*Task objective:* Each line of the records that includes "Theorem" should be found and copied.
Data extract below:
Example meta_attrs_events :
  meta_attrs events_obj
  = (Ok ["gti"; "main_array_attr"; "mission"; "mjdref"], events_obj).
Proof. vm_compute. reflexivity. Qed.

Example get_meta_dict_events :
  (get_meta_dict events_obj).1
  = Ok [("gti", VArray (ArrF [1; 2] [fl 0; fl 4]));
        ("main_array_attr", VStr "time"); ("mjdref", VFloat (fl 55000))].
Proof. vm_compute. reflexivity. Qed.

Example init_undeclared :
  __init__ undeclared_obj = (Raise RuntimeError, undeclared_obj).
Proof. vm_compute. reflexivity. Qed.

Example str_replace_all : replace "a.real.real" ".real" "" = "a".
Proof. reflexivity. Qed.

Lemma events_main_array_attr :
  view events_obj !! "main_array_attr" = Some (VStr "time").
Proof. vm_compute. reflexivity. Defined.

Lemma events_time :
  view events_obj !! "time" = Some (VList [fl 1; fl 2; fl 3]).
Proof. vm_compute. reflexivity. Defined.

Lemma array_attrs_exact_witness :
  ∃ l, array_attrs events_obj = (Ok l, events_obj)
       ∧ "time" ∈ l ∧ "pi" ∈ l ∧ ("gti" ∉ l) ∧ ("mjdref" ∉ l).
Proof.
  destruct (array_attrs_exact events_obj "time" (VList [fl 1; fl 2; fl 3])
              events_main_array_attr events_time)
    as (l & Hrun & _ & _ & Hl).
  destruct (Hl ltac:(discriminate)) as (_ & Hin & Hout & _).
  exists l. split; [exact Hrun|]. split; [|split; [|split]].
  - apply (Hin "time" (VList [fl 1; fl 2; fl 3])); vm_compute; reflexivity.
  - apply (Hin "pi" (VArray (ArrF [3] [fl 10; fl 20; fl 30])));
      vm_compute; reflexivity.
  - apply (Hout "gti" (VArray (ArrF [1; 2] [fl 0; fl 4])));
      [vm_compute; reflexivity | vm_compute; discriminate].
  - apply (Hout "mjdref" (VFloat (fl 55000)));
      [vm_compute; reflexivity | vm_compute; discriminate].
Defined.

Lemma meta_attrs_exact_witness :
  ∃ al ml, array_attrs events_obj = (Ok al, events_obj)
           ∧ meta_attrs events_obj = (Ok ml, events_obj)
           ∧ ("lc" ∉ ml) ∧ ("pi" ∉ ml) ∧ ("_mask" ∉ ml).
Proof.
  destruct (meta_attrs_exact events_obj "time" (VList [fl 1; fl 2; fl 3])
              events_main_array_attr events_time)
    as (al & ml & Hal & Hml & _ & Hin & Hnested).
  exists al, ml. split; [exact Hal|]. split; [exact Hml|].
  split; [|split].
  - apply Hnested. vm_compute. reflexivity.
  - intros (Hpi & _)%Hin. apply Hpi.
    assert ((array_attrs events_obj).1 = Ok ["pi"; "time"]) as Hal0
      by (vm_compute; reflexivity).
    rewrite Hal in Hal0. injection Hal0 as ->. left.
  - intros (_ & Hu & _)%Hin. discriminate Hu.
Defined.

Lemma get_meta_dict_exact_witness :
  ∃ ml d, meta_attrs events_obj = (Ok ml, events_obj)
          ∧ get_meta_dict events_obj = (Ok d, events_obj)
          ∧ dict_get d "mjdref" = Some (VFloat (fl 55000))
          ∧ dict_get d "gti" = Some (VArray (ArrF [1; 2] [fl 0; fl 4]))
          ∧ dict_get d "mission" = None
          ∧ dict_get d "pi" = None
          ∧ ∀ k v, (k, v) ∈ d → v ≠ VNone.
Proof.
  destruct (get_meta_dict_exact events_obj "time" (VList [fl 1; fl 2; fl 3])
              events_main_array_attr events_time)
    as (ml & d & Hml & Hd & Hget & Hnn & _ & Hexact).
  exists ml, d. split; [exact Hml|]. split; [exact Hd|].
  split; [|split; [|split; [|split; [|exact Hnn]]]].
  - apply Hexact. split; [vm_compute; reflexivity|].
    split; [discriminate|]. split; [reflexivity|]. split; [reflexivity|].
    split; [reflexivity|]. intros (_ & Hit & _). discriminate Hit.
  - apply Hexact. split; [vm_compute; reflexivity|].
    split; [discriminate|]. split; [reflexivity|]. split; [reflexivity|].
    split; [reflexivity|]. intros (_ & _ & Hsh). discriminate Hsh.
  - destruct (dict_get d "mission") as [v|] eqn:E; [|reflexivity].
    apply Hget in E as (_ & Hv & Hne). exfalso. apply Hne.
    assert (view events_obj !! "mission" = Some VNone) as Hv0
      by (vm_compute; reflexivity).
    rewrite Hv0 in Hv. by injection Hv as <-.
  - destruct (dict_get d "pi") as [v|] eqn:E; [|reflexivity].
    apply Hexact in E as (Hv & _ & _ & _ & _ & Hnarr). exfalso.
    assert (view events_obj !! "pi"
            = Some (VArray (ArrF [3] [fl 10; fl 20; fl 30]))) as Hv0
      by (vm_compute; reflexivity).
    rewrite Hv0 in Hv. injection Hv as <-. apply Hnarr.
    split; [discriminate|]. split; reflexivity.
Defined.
End of Data extract.
Data extract below:
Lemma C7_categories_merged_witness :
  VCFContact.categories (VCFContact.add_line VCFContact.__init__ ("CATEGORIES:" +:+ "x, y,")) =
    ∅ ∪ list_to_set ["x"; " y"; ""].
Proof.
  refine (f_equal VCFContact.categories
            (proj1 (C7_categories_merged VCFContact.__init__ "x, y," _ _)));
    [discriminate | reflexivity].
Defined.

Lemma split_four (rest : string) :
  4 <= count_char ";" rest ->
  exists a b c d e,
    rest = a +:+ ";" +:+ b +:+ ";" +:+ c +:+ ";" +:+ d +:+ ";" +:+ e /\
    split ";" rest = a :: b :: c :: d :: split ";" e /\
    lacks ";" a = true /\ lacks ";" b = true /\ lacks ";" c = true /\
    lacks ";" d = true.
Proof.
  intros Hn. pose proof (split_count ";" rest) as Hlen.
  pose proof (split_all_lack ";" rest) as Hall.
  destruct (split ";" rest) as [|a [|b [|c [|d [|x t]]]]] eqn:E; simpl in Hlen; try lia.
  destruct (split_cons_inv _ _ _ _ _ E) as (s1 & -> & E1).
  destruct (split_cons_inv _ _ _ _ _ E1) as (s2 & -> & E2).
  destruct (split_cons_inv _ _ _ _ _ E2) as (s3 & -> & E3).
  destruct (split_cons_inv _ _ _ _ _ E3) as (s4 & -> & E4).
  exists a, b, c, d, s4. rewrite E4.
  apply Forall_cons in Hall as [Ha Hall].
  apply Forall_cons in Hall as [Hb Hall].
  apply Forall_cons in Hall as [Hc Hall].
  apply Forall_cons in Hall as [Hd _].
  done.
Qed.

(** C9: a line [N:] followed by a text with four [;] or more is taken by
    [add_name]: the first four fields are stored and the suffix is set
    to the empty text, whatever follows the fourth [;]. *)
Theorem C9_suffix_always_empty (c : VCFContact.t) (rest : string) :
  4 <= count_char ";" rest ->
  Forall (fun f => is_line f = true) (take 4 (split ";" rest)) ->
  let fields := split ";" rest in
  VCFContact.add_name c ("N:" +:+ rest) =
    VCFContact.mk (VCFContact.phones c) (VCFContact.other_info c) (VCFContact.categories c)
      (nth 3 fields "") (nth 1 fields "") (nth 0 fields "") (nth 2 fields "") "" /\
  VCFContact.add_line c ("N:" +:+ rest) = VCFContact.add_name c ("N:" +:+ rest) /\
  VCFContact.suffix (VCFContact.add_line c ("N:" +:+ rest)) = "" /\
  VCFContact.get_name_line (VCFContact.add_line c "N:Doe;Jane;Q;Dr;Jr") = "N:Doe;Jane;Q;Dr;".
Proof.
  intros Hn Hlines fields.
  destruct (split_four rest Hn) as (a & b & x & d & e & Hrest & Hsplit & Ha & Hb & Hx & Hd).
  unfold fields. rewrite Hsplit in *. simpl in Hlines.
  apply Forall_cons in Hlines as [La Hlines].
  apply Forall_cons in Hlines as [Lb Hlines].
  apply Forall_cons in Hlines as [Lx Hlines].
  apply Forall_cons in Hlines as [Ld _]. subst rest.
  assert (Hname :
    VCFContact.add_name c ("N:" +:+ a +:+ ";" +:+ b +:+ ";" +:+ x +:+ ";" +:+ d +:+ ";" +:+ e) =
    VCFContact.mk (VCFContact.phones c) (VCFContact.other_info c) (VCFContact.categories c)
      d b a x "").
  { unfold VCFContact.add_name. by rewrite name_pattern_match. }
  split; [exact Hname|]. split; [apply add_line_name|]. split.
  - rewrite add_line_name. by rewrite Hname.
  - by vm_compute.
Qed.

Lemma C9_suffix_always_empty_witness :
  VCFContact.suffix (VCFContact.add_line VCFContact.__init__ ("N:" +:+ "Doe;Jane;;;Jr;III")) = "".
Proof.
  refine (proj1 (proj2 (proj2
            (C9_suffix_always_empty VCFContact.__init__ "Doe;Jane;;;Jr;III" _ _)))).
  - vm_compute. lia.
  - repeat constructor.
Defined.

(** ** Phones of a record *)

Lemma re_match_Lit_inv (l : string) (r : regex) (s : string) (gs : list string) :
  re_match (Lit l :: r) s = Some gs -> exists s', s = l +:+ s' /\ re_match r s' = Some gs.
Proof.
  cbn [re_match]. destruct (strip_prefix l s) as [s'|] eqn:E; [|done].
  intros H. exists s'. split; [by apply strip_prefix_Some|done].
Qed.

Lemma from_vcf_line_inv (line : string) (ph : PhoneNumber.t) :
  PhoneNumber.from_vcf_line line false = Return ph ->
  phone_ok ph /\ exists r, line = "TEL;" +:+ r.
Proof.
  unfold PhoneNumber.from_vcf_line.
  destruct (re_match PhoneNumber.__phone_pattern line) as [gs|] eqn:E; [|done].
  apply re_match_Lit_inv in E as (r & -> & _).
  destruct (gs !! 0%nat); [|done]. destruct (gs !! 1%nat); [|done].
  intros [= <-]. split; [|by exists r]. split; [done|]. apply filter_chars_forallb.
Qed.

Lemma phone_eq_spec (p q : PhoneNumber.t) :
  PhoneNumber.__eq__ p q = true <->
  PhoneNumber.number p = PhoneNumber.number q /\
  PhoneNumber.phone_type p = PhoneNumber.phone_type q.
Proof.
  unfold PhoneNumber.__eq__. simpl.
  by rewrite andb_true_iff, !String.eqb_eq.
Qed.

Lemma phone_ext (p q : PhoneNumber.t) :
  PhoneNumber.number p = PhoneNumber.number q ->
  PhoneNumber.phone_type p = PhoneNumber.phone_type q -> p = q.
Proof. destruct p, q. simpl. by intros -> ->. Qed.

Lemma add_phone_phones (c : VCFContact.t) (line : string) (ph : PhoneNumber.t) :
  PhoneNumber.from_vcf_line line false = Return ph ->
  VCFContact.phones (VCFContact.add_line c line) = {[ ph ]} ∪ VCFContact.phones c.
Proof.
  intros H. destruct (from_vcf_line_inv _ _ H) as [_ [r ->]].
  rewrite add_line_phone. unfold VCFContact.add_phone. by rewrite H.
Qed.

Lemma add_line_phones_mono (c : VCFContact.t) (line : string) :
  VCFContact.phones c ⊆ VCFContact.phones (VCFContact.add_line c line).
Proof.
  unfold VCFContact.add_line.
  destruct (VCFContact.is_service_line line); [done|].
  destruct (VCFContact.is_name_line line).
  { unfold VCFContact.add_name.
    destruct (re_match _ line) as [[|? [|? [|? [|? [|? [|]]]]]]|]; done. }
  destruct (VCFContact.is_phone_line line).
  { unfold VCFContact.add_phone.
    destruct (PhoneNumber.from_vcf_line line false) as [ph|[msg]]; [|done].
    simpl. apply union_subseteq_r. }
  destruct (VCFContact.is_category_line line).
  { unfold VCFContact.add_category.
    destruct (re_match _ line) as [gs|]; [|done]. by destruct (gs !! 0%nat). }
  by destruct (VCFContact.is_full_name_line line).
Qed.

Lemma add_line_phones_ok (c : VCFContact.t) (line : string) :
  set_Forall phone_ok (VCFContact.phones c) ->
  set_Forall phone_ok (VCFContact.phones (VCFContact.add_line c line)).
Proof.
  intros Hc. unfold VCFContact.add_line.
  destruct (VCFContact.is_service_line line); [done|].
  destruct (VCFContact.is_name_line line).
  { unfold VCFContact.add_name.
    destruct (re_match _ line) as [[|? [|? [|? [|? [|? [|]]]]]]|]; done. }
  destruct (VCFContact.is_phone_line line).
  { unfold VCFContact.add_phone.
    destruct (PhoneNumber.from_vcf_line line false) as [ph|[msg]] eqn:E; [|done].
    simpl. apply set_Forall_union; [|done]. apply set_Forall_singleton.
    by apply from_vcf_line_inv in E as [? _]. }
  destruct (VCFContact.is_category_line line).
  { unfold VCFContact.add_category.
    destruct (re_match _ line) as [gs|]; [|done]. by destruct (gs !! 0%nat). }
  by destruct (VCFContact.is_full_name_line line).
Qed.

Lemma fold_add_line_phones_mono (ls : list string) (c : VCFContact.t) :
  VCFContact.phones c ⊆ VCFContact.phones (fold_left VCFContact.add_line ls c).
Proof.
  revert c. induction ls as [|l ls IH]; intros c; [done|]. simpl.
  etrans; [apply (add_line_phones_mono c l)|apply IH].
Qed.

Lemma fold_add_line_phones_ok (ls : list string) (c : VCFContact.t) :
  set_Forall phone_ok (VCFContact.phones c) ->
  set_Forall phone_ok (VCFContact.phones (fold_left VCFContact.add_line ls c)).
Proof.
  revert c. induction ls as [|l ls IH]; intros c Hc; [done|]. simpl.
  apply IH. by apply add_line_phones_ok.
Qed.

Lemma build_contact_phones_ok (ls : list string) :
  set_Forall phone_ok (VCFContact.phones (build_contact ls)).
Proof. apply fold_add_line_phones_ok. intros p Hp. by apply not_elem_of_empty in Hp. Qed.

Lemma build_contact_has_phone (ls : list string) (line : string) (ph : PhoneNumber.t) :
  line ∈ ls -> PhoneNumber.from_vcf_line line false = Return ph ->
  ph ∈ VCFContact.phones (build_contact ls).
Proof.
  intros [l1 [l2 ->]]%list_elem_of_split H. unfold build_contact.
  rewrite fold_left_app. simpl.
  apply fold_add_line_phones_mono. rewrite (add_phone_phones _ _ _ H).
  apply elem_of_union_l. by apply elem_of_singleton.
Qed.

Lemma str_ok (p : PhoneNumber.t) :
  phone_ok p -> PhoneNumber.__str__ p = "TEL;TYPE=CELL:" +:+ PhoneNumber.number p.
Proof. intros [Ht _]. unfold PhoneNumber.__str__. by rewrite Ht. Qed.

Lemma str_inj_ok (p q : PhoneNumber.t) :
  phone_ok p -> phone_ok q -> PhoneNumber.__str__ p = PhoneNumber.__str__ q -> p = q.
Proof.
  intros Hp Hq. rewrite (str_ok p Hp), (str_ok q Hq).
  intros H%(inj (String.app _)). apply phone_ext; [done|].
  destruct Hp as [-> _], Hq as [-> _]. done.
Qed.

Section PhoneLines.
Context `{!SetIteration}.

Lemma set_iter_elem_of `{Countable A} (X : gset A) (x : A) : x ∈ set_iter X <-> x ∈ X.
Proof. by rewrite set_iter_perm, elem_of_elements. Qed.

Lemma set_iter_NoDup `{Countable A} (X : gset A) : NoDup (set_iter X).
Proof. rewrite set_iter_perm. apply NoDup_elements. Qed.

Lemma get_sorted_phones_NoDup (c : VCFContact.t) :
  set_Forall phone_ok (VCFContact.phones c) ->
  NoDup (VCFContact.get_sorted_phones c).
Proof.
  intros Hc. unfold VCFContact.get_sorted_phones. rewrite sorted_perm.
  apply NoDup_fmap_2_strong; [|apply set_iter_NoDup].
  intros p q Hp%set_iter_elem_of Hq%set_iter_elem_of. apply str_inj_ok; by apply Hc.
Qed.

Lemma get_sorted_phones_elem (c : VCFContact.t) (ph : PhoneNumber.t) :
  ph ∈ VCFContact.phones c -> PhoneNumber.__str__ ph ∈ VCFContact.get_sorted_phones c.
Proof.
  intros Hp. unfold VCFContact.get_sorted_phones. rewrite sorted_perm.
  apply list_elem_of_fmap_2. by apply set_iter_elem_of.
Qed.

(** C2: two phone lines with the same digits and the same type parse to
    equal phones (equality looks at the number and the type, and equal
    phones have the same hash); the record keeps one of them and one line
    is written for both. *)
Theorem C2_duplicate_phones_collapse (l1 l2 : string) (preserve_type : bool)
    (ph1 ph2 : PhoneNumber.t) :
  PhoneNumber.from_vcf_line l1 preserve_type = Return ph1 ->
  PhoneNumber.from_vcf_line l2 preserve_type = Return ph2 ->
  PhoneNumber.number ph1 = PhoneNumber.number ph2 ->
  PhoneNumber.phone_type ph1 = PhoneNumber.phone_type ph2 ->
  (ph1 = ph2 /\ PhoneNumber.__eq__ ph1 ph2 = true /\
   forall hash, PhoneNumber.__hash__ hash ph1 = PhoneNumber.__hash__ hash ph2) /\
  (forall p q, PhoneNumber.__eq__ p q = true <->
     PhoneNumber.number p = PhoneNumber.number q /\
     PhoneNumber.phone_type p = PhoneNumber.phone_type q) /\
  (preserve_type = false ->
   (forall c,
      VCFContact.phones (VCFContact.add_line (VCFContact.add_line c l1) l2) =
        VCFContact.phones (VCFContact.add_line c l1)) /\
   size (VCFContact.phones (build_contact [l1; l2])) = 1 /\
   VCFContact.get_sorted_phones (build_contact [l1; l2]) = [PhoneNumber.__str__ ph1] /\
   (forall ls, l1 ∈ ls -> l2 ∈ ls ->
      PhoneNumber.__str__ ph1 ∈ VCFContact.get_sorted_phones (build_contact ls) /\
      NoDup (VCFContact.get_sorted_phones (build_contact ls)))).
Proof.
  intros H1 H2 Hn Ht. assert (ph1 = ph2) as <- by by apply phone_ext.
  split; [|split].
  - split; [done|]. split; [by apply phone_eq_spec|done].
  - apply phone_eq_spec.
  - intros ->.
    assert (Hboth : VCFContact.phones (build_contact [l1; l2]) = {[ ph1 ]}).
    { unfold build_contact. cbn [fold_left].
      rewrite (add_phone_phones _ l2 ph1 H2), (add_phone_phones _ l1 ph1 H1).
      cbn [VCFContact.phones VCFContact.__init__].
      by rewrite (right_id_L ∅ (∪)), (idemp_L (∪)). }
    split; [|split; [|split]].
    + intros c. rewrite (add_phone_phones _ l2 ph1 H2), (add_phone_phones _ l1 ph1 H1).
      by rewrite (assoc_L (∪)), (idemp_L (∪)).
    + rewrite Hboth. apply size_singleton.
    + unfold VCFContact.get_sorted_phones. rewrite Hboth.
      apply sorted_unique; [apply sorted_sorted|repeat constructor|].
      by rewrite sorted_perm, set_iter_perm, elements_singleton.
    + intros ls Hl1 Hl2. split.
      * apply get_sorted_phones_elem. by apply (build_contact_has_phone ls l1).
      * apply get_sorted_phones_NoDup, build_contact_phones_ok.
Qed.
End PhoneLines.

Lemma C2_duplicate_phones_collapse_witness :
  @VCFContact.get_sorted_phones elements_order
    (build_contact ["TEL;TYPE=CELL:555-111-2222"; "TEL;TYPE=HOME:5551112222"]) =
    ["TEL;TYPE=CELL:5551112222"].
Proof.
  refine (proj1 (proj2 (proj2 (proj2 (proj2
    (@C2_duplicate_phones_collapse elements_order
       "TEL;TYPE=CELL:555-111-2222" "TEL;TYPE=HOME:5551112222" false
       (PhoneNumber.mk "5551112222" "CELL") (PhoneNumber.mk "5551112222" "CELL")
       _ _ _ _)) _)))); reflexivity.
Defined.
End of Data extract.
*Task response:*
Theorem C9_suffix_always_empty (c : VCFContact.t) (rest : string) :
Theorem C2_duplicate_phones_collapse (l1 l2 : string) (preserve_type : bool)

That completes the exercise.